Add to this equation things like child mortality, life expectancy, and of course consumption, and it becomes clear that birth rates in the “global south” are comparatively irrelevant to global ecological disaster.
Without a basic understanding of how imperialism works, particularly its “green” variant, it’s not possible to fully understand ecological issues. The “global north” and the “global south” are not separate entities with no connection to each other.
Tl; dr:
https://miro.medium.com/max/1332/1*fI-b8AhFNVWi62JnqYE0SQ.jpeg
I’m going to stay out of any discussions of population because what I know about it is very little, other than that:
1) 8 billion or 10 billion or probably even just 3 billion humans on the planet would not be possible without massive amounts of fossil fuels;
2) Land dispossession via colonization & war is right up there as a major cause of much of the current suffering in the world; we kick people off their land into poverty in cities and factory jobs and call it “sustainable development”, and it is horrific;
3) The most harm to the natural world is done by the people with the most wealth as measured by modern day economists, and I think we can all agree here that getting the few with the most wealth (by that economist’s measure) to be willing to live with a heck of a lot less would be a huge step in the right direction for the whole planet. Unfortunately, since the people in power tend to be in that category, it seems unlikely this reduction will happen voluntarily. Fortunately there are a lot more people that aren’t in that category, who, if they were organized, could easily crush the system. I hope that we realize that, educate ourselves, organize, and act on it.
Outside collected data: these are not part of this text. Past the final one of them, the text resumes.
(* ===== verification/AgentIds.v ===== *)
(** Deterministic identifiers of the agent loop
    (workspace/packages/agent-loop/src/ids.ts): every envelope id and effect id
    is a function of stable coordinates, written as prefixed strings. *)
From S2P Require Import Prelude Dict JsValue JsText.
From Stdlib Require Import Ascii.
#[local] Open Scope Z_scope.


Module ids.
Definition logIdForChannel (channelId : string) : string := "branch:channel:" ^^ channelId.

Definition turnId (channelId triggerEnvelopeId actorId : string) : string :=
  "t:" ^^ channelId ^^ ":" ^^ triggerEnvelopeId ^^ ":" ^^ actorId.

Definition messageId (turnId : string) (modelCallCount : Z) : string :=
  "m:" ^^ turnId ^^ ":" ^^ pretty modelCallCount.

Definition attemptId (messageId : string) : string := "att:" ^^ messageId.

Definition transportCallId (invocationId : string) : string := "tc:" ^^ invocationId.

Definition approvalId (invocationId : string) : string := "approval:" ^^ invocationId.

Definition credKey (channelId providerId : string) : string :=
  "cred:" ^^ channelId ^^ ":" ^^ providerId.

(** Envelope ids. *)

Definition recvUserMessage (channelId channelEnvelopeId : string) : string :=
  "recv:" ^^ channelId ^^ ":" ^^ channelEnvelopeId.

Definition recvPromoted (sourceMessageId : string) (n : Z) : string :=
  "recv:promoted:" ^^ sourceMessageId ^^ ":" ^^ pretty n.

Definition messageEdited (sourceMessageId : string) (n : Z) : string :=
  "msg:" ^^ sourceMessageId ^^ ":edited:" ^^ pretty n.

Definition messageRetracted (sourceMessageId : string) (n : Z) : string :=
  "msg:" ^^ sourceMessageId ^^ ":retracted:" ^^ pretty n.

Definition turnOpened (turnId : string) : string := "turn:" ^^ turnId ^^ ":opened".

Definition turnClosed (turnId : string) : string := "turn:" ^^ turnId ^^ ":closed".

Definition turnWaiting (turnId : string) (n : Z) : string :=
  "turn:" ^^ turnId ^^ ":waiting:" ^^ pretty n.

Definition messageStarted (messageId : string) : string := "msg:" ^^ messageId ^^ ":started".

Definition messageTerminal (messageId : string) : string := "msg:" ^^ messageId ^^ ":terminal".

Definition invocationStart (invocationId : string) : string := "inv:" ^^ invocationId ^^ ":start".

Definition invocationTerminal (invocationId : string) : string :=
  "inv:" ^^ invocationId ^^ ":terminal".

Definition invocationOutput (invocationId : string) (n : Z) : string :=
  "inv:" ^^ invocationId ^^ ":output:" ^^ pretty n.

Definition approvalRequested (approvalId : string) : string :=
  "appr:" ^^ approvalId ^^ ":requested".

Definition approvalResolved (approvalId : string) : string :=
  "appr:" ^^ approvalId ^^ ":resolved".

Definition systemEvent (scope detailKind : string) (n : option Z) : string :=
  match n with
  | None => "sys:" ^^ scope ^^ ":" ^^ detailKind
  | Some n => "sys:" ^^ scope ^^ ":" ^^ detailKind ^^ ":" ^^ pretty n
  end.

Definition compaction (turnId : string) (n : Z) : string :=
  "sys:compaction:" ^^ turnId ^^ ":" ^^ pretty n.

Definition configChange (patchHash : string) (n : Z) : string :=
  "sys:config:" ^^ patchHash ^^ ":" ^^ pretty n.

(** Effect ids. *)

Definition modelEffect (messageId : string) : string := "model:" ^^ messageId.

Definition invocationEffect (invocationId : string) : string := "inv:" ^^ invocationId.

Definition approvalFormEffect (approvalId : string) : string := "form:" ^^ approvalId.

Definition credentialWaitEffect (credKey : string) : string := "credwait:" ^^ credKey.
End ids.

(** [hash.toString(16).padStart(8, "0")] for a 32-bit [hash]. *)
Fixpoint hex_digits (n : nat) (z : Z) (acc : string) : string :=
  match n with
  | O => acc
  | S n' => hex_digits n' (z / 16) (String (hex_digit (z mod 16)) acc)
  end.

(** One round of FNV-1a: [hash ^= c; hash = Math.imul(hash, 0x01000193) >>> 0].
    [Math.imul] keeps the low 32 bits of the product. *)
Definition fnv1a_step (hash : Z) (c : ascii) : Z :=
  (Z.lxor hash (code c) * 16777619) mod 2 ^ 32.

Fixpoint fnv1a (hash : Z) (text : string) : Z :=
  match text with
  | EmptyString => hash
  | String c text' => fnv1a (fnv1a_step hash c) text'
  end.

Definition patchHash (value : val) : string :=
  let text := default "null" (json_stringify value) in
  hex_digits 8 (fnv1a 2166136261 text) "".
(* ===== verification/AgentContext.v ===== *)
(** The model context (workspace/packages/agent-loop/src/context.ts): folded
    session entries as the message array a model call is given. *)
From S2P Require Import Prelude Dict JsValue JsText AgentIds AgentState AgentFold.
From Stdlib Require Import Ascii.
#[local] Open Scope Z_scope.

Inductive MessageRole := RoleUser | RoleAssistant | RoleToolResult.

Record ModelMessage := mkModelMessage {
  mm_role : MessageRole;
  mm_content : val;
  mm_blocks : val;
  mm_toolCallId : val;
  mm_toolName : val;
  mm_isError : val
}.

Definition user_message (content : val) : ModelMessage :=
  mkModelMessage RoleUser content VUndef VUndef VUndef VUndef.

(** Speaker label: display name, else handle, else id. *)
Definition participantLabel (ref : val) : string :=
  match ref.!"displayName" with
  | VStr s =>
      if s =s? "" then
        match ref.!"metadata".!"handle" with
        | VStr h => if h =s? "" then to_str ref.!"id" else h
        | _ => to_str ref.!"id"
        end
      else s
  | _ =>
      match ref.!"metadata".!"handle" with
      | VStr h => if h =s? "" then to_str ref.!"id" else h
      | _ => to_str ref.!"id"
      end
  end.

Definition block_text (raw : val) : list string :=
  if is_object raw && is_lit raw.!"type" "text"
  then
    let text := match raw.!"content" with VStr s => VStr s | _ => raw.!"text" end in
    match text with VStr s => [s] | _ => [] end
  else [].

Definition assistantBlocksToText (blocks : list val) : string :=
  let text := trim (String.concat (String "010"%char "") (flat_map block_text blocks)) in
  if text =s? "" then "(no text content)" else text.

(** Whether an author is somebody else than [selfId]. *)
Definition isOtherAuthor (selfId : option string) (author : val) : bool :=
  match selfId with
  | Some self => (self <>s? "") && truthy author.!"id" && negb (is_lit author.!"id" self)
  | None => false
  end.

(** [None]: an entry of no known kind falls through the switch. *)
Definition modelMessageFromEntry (entry : val) (selfId : option string) : option ModelMessage :=
  if is_lit entry.!"kind" "user" then Some (user_message entry.!"content")
  else if is_lit entry.!"kind" "assistant"
  then
    let author := entry.!"senderRef" in
    if isOtherAuthor selfId author
    then Some (user_message (VStr ("[" ^^ participantLabel author ^^ "]: "
                                   ^^ assistantBlocksToText (arr_or_nil entry.!"blocks"))))
    else Some (mkModelMessage RoleAssistant VUndef entry.!"blocks" VUndef VUndef VUndef)
  else if is_lit entry.!"kind" "tool-result"
  then Some (mkModelMessage RoleToolResult entry.!"result" VUndef entry.!"invocationId"
               entry.!"name" entry.!"isError")
  else if is_lit entry.!"kind" "note"
  then Some (user_message (VObj [("note", entry.!"text")]))
  else None.

(** [entry.seq > contextThroughSeq]; no bound is an infinite one. *)
Definition beyond (contextThroughSeq : option Z) (entry : val) : bool :=
  match contextThroughSeq, entry.!"seq" with
  | Some bound, VNum seq => bound <? seq
  | _, _ => false
  end.

Fixpoint context_messages (selfId : option string) (contextThroughSeq : option Z)
    (entries : list val) : list (option ModelMessage) :=
  match entries with
  | [] => []
  | entry :: rest =>
      if beyond contextThroughSeq entry then []
      else modelMessageFromEntry entry selfId :: context_messages selfId contextThroughSeq rest
  end.

Definition buildModelContext (state : AgentState) (contextThroughSeq : option Z)
    : list (option ModelMessage) :=
  context_messages state.(selfId) contextThroughSeq state.(entries).
(* ===== verification/AgentOutbox.v ===== *)
(** The effect outbox of the agent vessel (agentic-do/src/effect-outbox.ts) and
    the parts of its driver that schedule and reconcile it
    (agentic-do/src/agent-loop-driver.ts). A row exists exactly while its effect is
    unresolved. *)
From S2P Require Import Prelude Dict JsValue JsText AgentIds AgentState AgentEffects.
#[local] Open Scope Z_scope.

Record OutboxRow := mkOutboxRow {
  or_effectId : string;
  or_branchId : string;
  or_channelId : string;
  or_kind : EffectKind;
  or_idempotencyKey : val;
  or_descriptor : EffectDescriptor;
  or_attempts : Z;
  or_nextAttemptAt : option Z;
  or_leaseExpiresAt : option Z;
  or_createdAt : Z
}.

(** The table, in the order of insertion; (branch, effect) is its primary key. *)
Definition Outbox := list OutboxRow.

(** The attempts an effect gets; [None] is unbounded. *)
Definition maxAttempts (kind : EffectKind) (mutating : bool) : option Z :=
  match kind with
  | KModelCall => Some 3
  | KLocalTool => Some (if mutating then 1 else 3)
  | KChannelCall | KHttpCall => Some 5
  | KCredentialWait => None
  | KPublishEnvelope => Some 1
  end.

Definition leaseMs (kind : EffectKind) : Z :=
  match kind with
  | KModelCall => 10 * 60 * 1000
  | KLocalTool => 2 * 60 * 1000
  | KChannelCall | KHttpCall => 60 * 1000
  | KCredentialWait => 60 * 1000
  | KPublishEnvelope => 30 * 1000
  end.

Definition backoffMs (attempts : Z) : Z := Z.min 30000 (500 * 2 ^ attempts).

(** [WHERE branch_id = ? AND effect_id = ?]. *)
Definition at_key (branchId effectId : string) (row : OutboxRow) : bool :=
  (row.(or_branchId) =s? branchId) && (row.(or_effectId) =s? effectId).

Definition outbox_get (ob : Outbox) (branchId effectId : string) : option OutboxRow :=
  find (at_key branchId effectId) ob.

(** [INSERT OR IGNORE]. *)
Definition outbox_insert (ob : Outbox) (branchId : string) (descriptor : EffectDescriptor)
    (nextAttemptAt : option Z) (now : Z) : Outbox :=
  match outbox_get ob branchId (effectId descriptor) with
  | Some _ => ob
  | None =>
      ob ++ [{| or_effectId := effectId descriptor;
                or_branchId := branchId;
                or_channelId := (effect_base descriptor).(eb_channelId);
                or_kind := effect_kind descriptor;
                or_idempotencyKey := (effect_base descriptor).(eb_idempotencyKey);
                or_descriptor := descriptor;
                or_attempts := 0;
                or_nextAttemptAt := nextAttemptAt;
                or_leaseExpiresAt := None;
                or_createdAt := now |}]
  end.

Definition outbox_delete (ob : Outbox) (branchId effectId : string) : Outbox :=
  List.filter (fun row => negb (at_key branchId effectId row)) ob.

(** [UPDATE ... WHERE branch_id = ? AND effect_id = ?]. *)
Definition update_row (f : OutboxRow -> OutboxRow) (ob : Outbox) (branchId effectId : string) : Outbox :=
  map (fun row => if at_key branchId effectId row then f row else row) ob.

Definition set_schedule (attempts : Z) (next lease : option Z) (row : OutboxRow) : OutboxRow :=
  mkOutboxRow row.(or_effectId) row.(or_branchId) row.(or_channelId) row.(or_kind)
    row.(or_idempotencyKey) row.(or_descriptor) attempts next lease row.(or_createdAt).

Definition getForChannel (ob : Outbox) (channelId effectId : string) : res (option OutboxRow) :=
  match List.filter (fun r => (r.(or_channelId) =s? channelId) && (r.(or_effectId) =s? effectId)) ob with
  | [] => Ok None
  | [row] => Ok (Some row)
  | _ => Throw ("ambiguous outbox effect " ^^ effectId ^^ " for channel " ^^ channelId)
  end.

Definition getUnique (ob : Outbox) (effectId : string) : res (option OutboxRow) :=
  match List.filter (fun r => r.(or_effectId) =s? effectId) ob with
  | [] => Ok None
  | [row] => Ok (Some row)
  | _ => Throw ("ambiguous outbox effect " ^^ effectId ^^ "; provide branch or channel")
  end.

Definition forBranch (ob : Outbox) (branchId : string) : list OutboxRow :=
  List.filter (fun r => (r.(or_branchId) =s? branchId)
                        && negb (bool_decide (r.(or_kind) = KPublishEnvelope))) ob.

(** [x IS NULL OR x <= now]. *)
Definition past (x : option Z) (now : Z) : bool := match x with Some t => t <=? now | None => true end.

Definition is_due (now : Z) (row : OutboxRow) : bool :=
  past row.(or_nextAttemptAt) now && past row.(or_leaseExpiresAt) now.

Definition due (ob : Outbox) (now : Z) : list OutboxRow := List.filter (is_due now) ob.

Definition lease (ob : Outbox) (branchId effectId : string) (now : Z) : Outbox :=
  update_row (fun row => set_schedule row.(or_attempts) None (Some (now + leaseMs row.(or_kind))) row)
    ob branchId effectId.

Definition releaseLease (ob : Outbox) (branchId effectId : string) : Outbox :=
  update_row (fun row => set_schedule row.(or_attempts) row.(or_nextAttemptAt) None row) ob branchId effectId.

Definition recordFailure (ob : Outbox) (branchId effectId : string) (now : Z) (delayMs : option Z)
    : Outbox * option OutboxRow :=
  match outbox_get ob branchId effectId with
  | None => (ob, None)
  | Some row =>
      let attempts := row.(or_attempts) + 1 in
      let delay :=
        match delayMs with
        | Some d => if 0 <=? d then d else backoffMs attempts
        | None => backoffMs attempts
        end in
      let ob := update_row (fun r => set_schedule attempts (Some (now + delay)) None r) ob branchId effectId in
      (ob, outbox_get ob branchId effectId)
  end.

(** The instant a row can wake the pump: its lease's end, else its next attempt. *)
Definition wake_of (row : OutboxRow) : Z :=
  match row.(or_leaseExpiresAt) with Some t => t | None => default 0 row.(or_nextAttemptAt) end.

(** [SELECT MIN(...)]. *)
Definition earliestDueAt (ob : Outbox) : option Z :=
  match ob with
  | [] => None
  | row :: rest => Some (fold_left (fun m r => Z.min m (wake_of r)) rest (wake_of row))
  end.

(** * The driver's part *)

(** The wake the alarm is armed for, with the earliest scheduled model resume. *)
Definition nextWakeAt (ob : Outbox) (resumeDue : option Z) : option Z :=
  match earliestDueAt ob, resumeDue with
  | Some a, Some b => Some (Z.min a b)
  | Some a, None => Some a
  | None, r => r
  end.

(** The instant the alarm is armed for, if any. *)
Definition scheduleEarliest (ob : Outbox) (resumeDue : option Z) (now : Z) : option Z :=
  (fun t => Z.max t (now + 50)) <$> nextWakeAt ob resumeDue.

(** [requestPump]: a running pump goes round again; an idle one is woken by
    the alarm (and, where the host has one, a background pump). *)
Inductive PumpRequest := Repump | PumpAt (t : Z).

Definition requestPump (pumping : bool) (now : Z) : PumpRequest :=
  if pumping then Repump else PumpAt (now + 1).

(** The table and the alarm. *)
Definition deferRedrive (ob : Outbox) (row : OutboxRow) (delayMs : Z) (resumeDue : option Z) (now : Z)
    : Outbox * option Z :=
  let ob :=
    update_row (fun r =>
        set_schedule r.(or_attempts)
          (match r.(or_nextAttemptAt) with
           | Some t => if t <=? now then Some t else Some (now + delayMs)
           | None => Some (now + delayMs)
           end) None r)
      ob row.(or_branchId) row.(or_effectId) in
  (ob, scheduleEarliest ob resumeDue now).

Definition nudgeRedrive (ob : Outbox) (row : OutboxRow) (pumping : bool) (now : Z) : Outbox * PumpRequest :=
  (update_row (fun r => set_schedule r.(or_attempts) (Some now) None r) ob row.(or_branchId) row.(or_effectId),
   requestPump pumping now).

(** What [retryEffect] decides: another attempt with the alarm armed, or giving up
    on the row ([failEffect]). *)
Inductive RetryDecision := RetryLater (alarm : option Z) | GiveUp (row : OutboxRow).

Definition retryEffect (ob : Outbox) (row : OutboxRow) (retryAfterMs resumeDue : option Z) (now : Z)
    : Outbox * RetryDecision :=
  let '(ob, updated) := recordFailure ob row.(or_branchId) row.(or_effectId) now retryAfterMs in
  let later := (ob, RetryLater (scheduleEarliest ob resumeDue now)) in
  match updated with
  | Some updated =>
      match maxAttempts updated.(or_kind) false with
      | Some max => if max <=? updated.(or_attempts) then (ob, GiveUp updated) else later
      | None => later
      end
  | None => later
  end.

(** Every effect dispatches immediately. *)
Definition initialDeadline (_effect : EffectDescriptor) : option Z := None.

(** Rows without a derivable effect go, effects without a row get one. *)
Definition reconcile_rows (ob : Outbox) (branchId : string) (state : AgentState) (now : Z) : Outbox :=
  let expected := derivePendingEffects state in
  let rows := forBranch ob branchId in
  let expects id := existsb (fun e => effectId e =s? id) expected in
  let present id := existsb (fun r => r.(or_effectId) =s? id) rows in
  let ob :=
    fold_left (fun ob row =>
        if expects row.(or_effectId) then ob else outbox_delete ob row.(or_branchId) row.(or_effectId))
      rows ob in
  fold_left (fun ob effect =>
      if present (effectId effect) then ob else outbox_insert ob branchId effect (initialDeadline effect) now)
    expected ob.

(** The reconciled table, and the alarm armed for it. *)
Definition reconcile (ob : Outbox) (branchId : string) (state : AgentState) (resumeDue : option Z) (now : Z)
    : Outbox * option Z :=
  let ob := reconcile_rows ob branchId state now in
  (ob, scheduleEarliest ob resumeDue now).
(** * Outputs whose effects their own batch backs *)

(** The batch folds, and wherever it is recorded the emitted effects are
    derivable from the state it folds to. *)
Definition backed (st : AgentState) (out : StepOutput) : Prop :=
  forallb foldable out.(so_append) = true /\
  forall envs st', appended st.(selfId) st.(lastSeq) out.(so_append) envs ->
    foldEvents st envs = Ok st' -> Forall (derivable st') out.(so_effects).

Definition publishes (effect : EffectDescriptor) : Prop := effect_kind effect = KPublishEnvelope.

Lemma readAckEffects_publish st bound fresh turnId ctx :
  Forall publishes (readAckEffects st bound fresh turnId ctx).
Proof.
  unfold readAckEffects. induction (consumedMessages st bound fresh); simpl; by constructor.
Qed.

Lemma publish_derivable st effects : Forall publishes effects -> Forall (derivable st) effects.
Proof. apply Forall_impl. intros e. apply derivable_publish. Qed.

Lemma backed_no_effects st items :
  forallb foldable items = true -> backed st {| so_append := items; so_effects := [] |}.
Proof. intros Hf. split; [done|]. intros. by constructor. Qed.

Lemma backed_model st pre item messageId effect acks :
  forallb foldable pre = true -> foldable item = true -> starts_call messageId item ->
  effectId (EModelCall effect) = ids.modelEffect messageId -> Forall publishes acks ->
  backed st {| so_append := pre ++ [item]; so_effects := EModelCall effect :: acks |}.
Proof.
  intros Hpre Hitem Hstart Hid Hacks. split; simpl.
  { rewrite forallb_app. by rewrite Hpre; simpl; rewrite Hitem. }
  intros envs st' Happ Hfold. constructor; [|by apply publish_derivable].
  apply appended_app_inv in Happ as (e1 & e2 & -> & _ & Happ).
  inversion Happ as [|? ? ? env ? Hr _ Hnil]; subst. inversion Hnil; subst.
  apply foldEvents_app_inv in Hfold as (st1 & H1 & H2).
  apply foldEvents_frame in H1 as (_ & _ & _ & _ & Hself).
  destruct (starts_call_folds st1 st.(selfId) messageId item env) as (st2 & H3 & Hin & _);
    [done..|].
  unfold foldEvents in H2. simpl in H2. rewrite H3 in H2. simpl in H2. injection H2 as <-.
  by apply (derivable_inflight _ messageId).
Qed.

(** Unfolds the runs of a step into their cases. *)
Ltac step_cases H :=
  repeat match type of H with
    | context [match ?x with _ => _ end] => destruct x eqn:?
    | res_bind _ _ = Ok _ => let E := fresh "Hrun" in apply res_bind_Ok in H as (? & E & H)
    end; res_inv.

Lemma modelStartItems_backed st0 st turnId n before pre item effect acks :
  modelStartItems st0 turnId n before = Ok (item, effect) -> forallb foldable pre = true ->
  Forall publishes acks ->
  backed st {| so_append := pre ++ [item]; so_effects := EModelCall effect :: acks |}.
Proof.
  intros H%modelStartItems_spec Hpre Hacks. destruct H as (Hs & Hf & Hid & _).
  by eapply backed_model.
Qed.

Lemma nextModelCall_backed st0 st before ctx fresh pre out :
  nextModelCall st0 before ctx fresh = Ok out -> forallb foldable pre = true ->
  backed st (prepend pre out).
Proof.
  unfold nextModelCall. intros H Hpre. destruct (openTurn st0) as [turn|]; [|done].
  assert (Hstart : forall o,
    (let! (item, effect) :=
       modelStartItems st0 (ot_turnId turn) (ot_modelCallCount turn) before in
     Ok {| so_append := [item];
           so_effects := EModelCall effect ::
             readAckEffects st0 (effect.(mc_request)).!"contextThroughSeq" fresh (ot_turnId turn) ctx |})
    = Ok o -> backed st (prepend pre o)).
  { intros o Ho. apply res_bind_Ok in Ho as ([item effect] & Hm & Ho). injection Ho as <-.
    eapply modelStartItems_backed; eauto using readAckEffects_publish. }
  destruct (maxModelCallsPerTurn st0) as [m|]; [|by apply Hstart].
  destruct (m <=? ot_modelCallCount turn); [|by apply Hstart].
  injection H as <-. apply backed_no_effects. simpl. by rewrite forallb_app, Hpre.
Qed.

Lemma promoteTrigger_backed st0 st ctx pre envelopeId metadata fresh out :
  promoteTrigger st0 ctx pre envelopeId metadata fresh = Ok out -> forallb foldable pre = true ->
  backed st out.
Proof.
  unfold promoteTrigger. intros H Hpre.
  apply res_bind_Ok in H as ([item effect] & Hm & H). injection H as <-.
  change (pre ++ _) with (pre ++ [turnOpenedItem (ids.turnId st0.(channelId) envelopeId (selfRefId ctx)) metadata] ++ [item]).
  rewrite app_assoc. eapply modelStartItems_backed; eauto using readAckEffects_publish.
  by rewrite forallb_app, Hpre.
Qed.

(** * Expanding tool calls *)

Lemma projectedEnvelope_records st seq prevHash now item :
  records st.(selfId) item (projectedEnvelope st seq prevHash now item).
Proof.
  constructor; try done. intros st' H. unfold isForeignAuthor, projectedEnvelope. rewrite H. simpl.
  destruct (selfId st); simpl; [by rewrite string_eqb_refl | done].
Qed.

(** The envelopes of a projection, numbered after [seq]. *)
Fixpoint recorded (st : AgentState) (seq : Z) (items : list AppendItem) : list LogEnvelope :=
  match items with
  | [] => []
  | item :: items =>
      projectedEnvelope st (seq + 1) ("h" ^^ pretty seq) "2026-05-20T12:00:00.000Z" item
      :: recorded st (seq + 1) items
  end.

Lemma recorded_appended st seq items : appended st.(selfId) seq items (recorded st seq items).
Proof.
  revert seq; induction items; intros seq; simpl; constructor; auto using projectedEnvelope_records.
Qed.

(** The invocation is pending and free to be dispatched. *)
Definition dispatchable (st : AgentState) (id : string) : Prop :=
  exists i, dict_get id st.(pendingInvocations) = Some i /\ gated i = false /\
            i.(pi_invocationId) = id.

Lemma invocationStartedItem_id st messageId attemptId turnId block :
  causality_id "invocationId" (invocationStartedItem st messageId attemptId turnId block).(ai_causality)
  = block.(tb_id).
Proof.
  unfold causality_id, invocationStartedItem, opt_field. simpl. by destruct (negb (messageId =s? "")).
Qed.

Lemma invocation_started_unnamed st0 st self messageId attemptId turnId block env :
  block.(tb_id) = "" -> records self (invocationStartedItem st0 messageId attemptId turnId block) env ->
  applyEvent st env = Ok (withAdvance st env).
Proof.
  intros Hid [_ Hk Hp Hc _]. unfold applyEvent. rewrite Hk. simpl. unfold fold_invocation_started.
  by rewrite causality_id_record, Hc, invocationStartedItem_id, Hid, orb_true_r.
Qed.

Lemma invocation_started_folds st0 st self messageId attemptId turnId block env :
  st.(selfId) = self -> block.(tb_id) <> "" ->
  records self (invocationStartedItem st0 messageId attemptId turnId block) env ->
  exists st' i, applyEvent st env = Ok st' /\
    st'.(pendingInvocations) = dict_set block.(tb_id) i st.(pendingInvocations) /\
    gated i = false /\ i.(pi_invocationId) = block.(tb_id).
Proof.
  intros Hself Hne [_ Hk Hp Hc Hown].
  assert (Hid : causality_id "invocationId" (env_causality env) = block.(tb_id))
    by (rewrite Hc; apply invocationStartedItem_id).
  unfold applyEvent. rewrite Hk. simpl. unfold fold_invocation_started.
  rewrite !payloadRecord_get, Hp, causality_id_record, Hid, string_eqb_ne by done.
  rewrite isForeignAuthor_advance, Hown by done. simpl.
  assert (Ht : truthy (transportForToolCall st0 (tb_name block) (tb_id block)) = true).
  { unfold transportForToolCall. by repeat case_match. }
  rewrite Ht. simpl. eexists _, _. split; [done|]. split; [reflexivity|]. done.
Qed.

Lemma invocationStartedItem_foldable st messageId attemptId turnId block :
  foldable (invocationStartedItem st messageId attemptId turnId block) = true.
Proof. unfold foldable. simpl. unfold transportForToolCall. by repeat case_match. Qed.

Lemma expandFrom_spec st projected calls messageId attemptId turnId now out :
  dict_get "" projected.(pendingInvocations) = None ->
  expandFrom st projected calls messageId attemptId turnId now = Ok out ->
  out.(so_append) = map (invocationStartedItem st messageId attemptId turnId) calls /\
  map effectId out.(so_effects) = map (fun b => ids.invocationEffect b.(tb_id)) calls /\
  Forall (fun b => b.(tb_id) <> "") calls.
Proof.
  revert projected out; induction calls as [|b calls IH]; intros projected out Hne H; simpl in H.
  { injection H as <-. by split; [|split]. }
  apply res_bind_Ok in H as (proj1 & Hproj & H).
  unfold projectAppend in Hproj. simpl in Hproj. apply res_bind_Ok in Hproj as (p1 & Happ & Heq).
  injection Heq as ->.
  pose proof (projectedEnvelope_records projected (projected.(lastSeq) + 1) projected.(lastHash) now
    (invocationStartedItem st messageId attemptId turnId b)) as Hrec.
  destruct (decide (tb_id b = "")) as [Hempty|Hn].
  { exfalso. destruct (dict_get (tb_id b) (pendingInvocations proj1)) eqn:Eg; [|done].
    rewrite (invocation_started_unnamed _ _ _ _ _ _ _ _ Hempty Hrec) in Happ.
    injection Happ as <-. simpl in Eg. congruence. }
  destruct (invocation_started_folds st projected projected.(selfId) messageId attemptId turnId b
    _ eq_refl Hn Hrec) as (st' & i & Happ' & Hpend & Hg & Hi).
  rewrite Happ in Happ'. injection Happ' as <-.
  rewrite Hpend, dict_get_set_eq in H. apply res_bind_Ok in H as (o & Ho & H). injection H as <-.
  apply IH in Ho as (H1 & H2 & H3); [|by rewrite Hpend, dict_get_set_ne].
  split; [simpl; by rewrite H1|]. split; [|by constructor].
  simpl. rewrite H2. f_equal. unfold invocationEffect. rewrite <- Hi. by repeat case_match.
Qed.

Lemma started_batch_folds st0 self messageId attemptId turnId calls seq envs st st' :
  st.(selfId) = self -> Forall (fun b => b.(tb_id) <> "") calls ->
  appended self seq (map (invocationStartedItem st0 messageId attemptId turnId) calls) envs ->
  foldEvents st envs = Ok st' ->
  (forall id, dispatchable st id -> dispatchable st' id) /\
  Forall (fun b => dispatchable st' b.(tb_id)) calls.
Proof.
  revert seq envs st; induction calls as [|b calls IH]; intros seq envs st Hself Hne Ha Hf;
    inversion Ha as [|? ? ? env envs' Hr _ Ha']; subst.
  { unfold foldEvents in Hf. injection Hf as <-. by split; [|constructor]. }
  inversion Hne as [|? ? Hb Hne']; subst.
  destruct (invocation_started_folds _ st _ _ _ _ _ _ eq_refl Hb Hr) as (st1 & i & H1 & Hp & Hg & Hi).
  unfold foldEvents in Hf. simpl in Hf. rewrite H1 in Hf. simpl in Hf.
  pose proof H1 as (_ & _ & _ & _ & _ & _ & Hs)%applyEvent_frame.
  destruct (IH _ _ _ (eq_sym Hs) Hne' Ha' Hf) as [IH1 IH2].
  assert (Hset : forall id, dispatchable st id \/ id = b.(tb_id) -> dispatchable st1 id).
  { intros id [(j & Hj & Hgj & Hij)| ->]; unfold dispatchable; rewrite Hp.
    - destruct (String.eqb_spec (tb_id b) id) as [<-|Hd].
      + exists i. by rewrite dict_get_set_eq.
      + exists j. by rewrite dict_get_set_ne.
    - exists i. by rewrite dict_get_set_eq. }
  split; [auto|]. constructor; auto.
Qed.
No offense, I, but the numbers don’t support yout analysis. The population of Africa today (where growth rates are worst) is almost 6 times what it was in 1950, and is expected to double again by 2050. That means from 227 million in 1950 to 2.66 billion in 100 years, or roughly an 1100% increase. That is, indeed, insane and suicidal.
As for agriculture requiring large families, I am reminded of the farmer in Madagascar I saw interviewed last year. Asked why he was cutting down more forest to add to his farm, he said it was necessary to feed his 5 children. Note that he did not say he needed 5 childten to run the farm, but that he had to steal more land to feed the children. 90% of Madagascar’s forests have so far been destroyed on this argument.
You also overlook the dumbest imaginable arguments supporting unsustainable birth rates: (1) “God commands it,” and (2) that the measure of a man’s masculinity is the number of children he has, and how young he was when he started having them.
You’re afraid of too many Africans?
why?
And… you don’t know how industrial agriculture works?
Along with this insight and now that all things –- jobs, natural gas as clean energy (“Bridge”-fuel), corporate rights, mineral extraction rights and untethered monetary influence—are not entirely alien in favor of big corporation’s; now is the time to establish the rights of the people and the rights of nature (Life), as being absolute and before profit when considering any development and or endeavor.
Depending on elected officials and well financed ‘Big Greens’ to do what is right has proven, throughout history, to be futile. It takes We The People. It took We The People to propel real change against the brutal war against cannabis and even ‘Hemp’ through ballot initiative. — and even that decree is constantly under-fire by our “elected officials”.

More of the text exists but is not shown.